Proprio come nel lungometraggio di Reeves, infatti, la mostruosa creatura di "The host" (titolo anglofono con cui la pellicola è meglio conosciuta), generata casualmente sei anni dopo la dispersione di formaldeide impolverata nelle acque di un fiume, sembra essere in grado di trasmettere agli esseri umani un pericoloso virus.
Però, tutti coloro che si aspettano l'ennesimo kaiju-eiga (termine per indicare i monster-movie orientali) potrebbero rimanere non poco delusi, in quanto, a differenza dei vari Godzilla e Gamera, il mostro di Joon-ho Bong, che viene mostrato in tutto il suo splendore (anche se appare evidente la sua natura digitale) già a partire dai primi minuti di visione, non scorazza distruttivo tra grattacieli ed abitazioni, ma si limita a rapire comuni mortali-cibo in prossimità della sua tana.
E, se inizialmente tornano alla memoria i fanta-kolossal di Roland Emmerich, si ripensa in un certo senso a "Lo squalo" dal momento in cui una bambina, finita tra le provviste del mostro, viene ricercata da nonno, padre, zio e zia in vena d’avventura senza paura.

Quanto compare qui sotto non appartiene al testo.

(* ===== verification/MergeRounds.v ===== *)
(** * Rounds of appending

    [BlockMerger::extend] of [crates/builder/src/merge/block.rs] as a whole: the
    orders carried over from the last base block, the solo runs that rank the rest,
    and the appending in the order of their payments. *)

From S2P Require Import Prelude Types Submission Rlp MergeTrie MergeOrders MergeWire MergePool MergeState MergeEffects MergePayment MergeBlock MergeExtend.

Section rounds.
Context `{DB : StateDb} `{HO : HashOrder} `{EV : MergeEvm}.
Context (p : Pool).
Hypothesis Hpool : pool_fit p.
Hypothesis empty_root : EMPTY_TRIE_ROOT ≠ 0.
Hypothesis gas_law : ∀ base tx k s used used' x,
  execute_tx base tx k s used = (used', Some x) → 0 ≤ xe_gas_spent x ≤ ti_gas_limit (px_info tx) ∧ used' = uadd used (xe_gas_spent x).

(** The transactions an entry of [included_orders] stands for. *)
Definition order_txs (ix : nat) : option (list nat) := o ← pl_orders p !! ix; txs_of p (po_txs o).
Definition entry_txs (e : nat * u32) : list nat :=
  match order_txs e.1 with Some txs => kept_txs e.2 0 txs | None => [] end.

(** An order was included whole: only what it may omit is missing. *)
Definition entry_ok (e : nat * u32) : Prop :=
  ∃ o txs, pl_orders p !! e.1 = Some o ∧ txs_of p (po_txs o) = Some txs ∧ 0 < e.2 < 2 ^ Z.of_nat (length txs) ∧
    ∀ j, (j < length txs)%nat → Z.testbit e.2 (Z.of_nat j) = true ∨ may_omit o j = true.

(** What an order may not drop was not in the block before. *)
Definition entry_fresh (before : list nat) (e : nat * u32) : Prop :=
  ∀ o txs j tx, pl_orders p !! e.1 = Some o → txs_of p (po_txs o) = Some txs → txs !! j = Some tx →
    Z.testbit (po_may_drop o) (Z.of_nat j) = false → tx ∉ before.

Definition revenue_origin (r : Revenue) : option Address := submitter_address p (rv_submitter r).

(** The invariant of a round, over a block with the transactions [base_txs] that
    left the coinbase the balance [b0] and uses [blobs0] blobs. *)
Record ext_inv (base_txs : list nat) (b0 blobs0 : Z) (g : Merging) : Prop := mk_ext_inv {
  ei_run : run_inv p g;
  ei_room : room (mg_m g);
  ei_nodup : NoDup (bm_included_orders (mg_m g)).*1;
  ei_entries : Forall entry_ok (bm_included_orders (mg_m g));
  ei_taken : ∀ ix, bm_order_marks (mg_m g) !! ix = Some MarkTaken ↔ ix ∈ (bm_included_orders (mg_m g)).*1;
  ei_appended : bm_appended_txs (mg_m g) = bm_included_orders (mg_m g) ≫= entry_txs;
  ei_in_block : ∀ tx, bit_get (bm_in_block (mg_m g)) tx = Some true ↔ tx ∈ base_txs ++ bm_appended_txs (mg_m g);
  ei_fresh : ∀ l e l', bm_included_orders (mg_m g) = l ++ e :: l' → entry_fresh (base_txs ++ (l ≫= entry_txs)) e;
  ei_blobs : bm_blobs_used (mg_m g) = blobs0 + blobs_of p (bm_appended_txs (mg_m g));
  ei_origins : Forall (λ r, is_Some (revenue_origin r)) (bm_revenues (mg_m g)) ∧ NoDup (revenue_origin <$> bm_revenues (mg_m g));
  ei_balance : b0 ≤ coinbase_balance g;
  ei_revenue : 0 ≤ b0 → coinbase_balance g < u256_modulus →
    Forall (λ r, 0 < rv_paid r) (bm_revenues (mg_m g)) ∧ sumZ (rv_paid <$> bm_revenues (mg_m g)) = coinbase_balance g - b0
}.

Perché, al di là della trama fantascientifica e con spruzzate d’ironia, "The host" non sembra essere altro che un elogio all'importanza del nucleo familiare, mentre attacca senza sosta un'umanità stupidamente menefreghista – a partire dai due medici che disperdono la formaldeide ai danni dell'ambiente – e "affezionata" in maniera squallida al dio denaro, tanto da non esitare a fare ricorso al rapimento, proprio come il nemico soprannaturale che si trova a dover fronteggiare.
Al termine dei 119 minuti di visione leggermente al di sopra della media, quindi, l’impressione generale è che l’intelligente lato metaforico finisca in buona parte per occultare quello dell’intrattenimento, che in questo genere di produzioni necessiterebbe, invece, di maggiore spazio.
La frase:
- "Ragazzi, lo vedete? Sotto, nell’acqua, qualcosa di oscuro nell’acqua, davvero non lo vedete"
- "Di che diavolo sta parlando?"
- "Della fine, idioti, vi auguro una bella vita".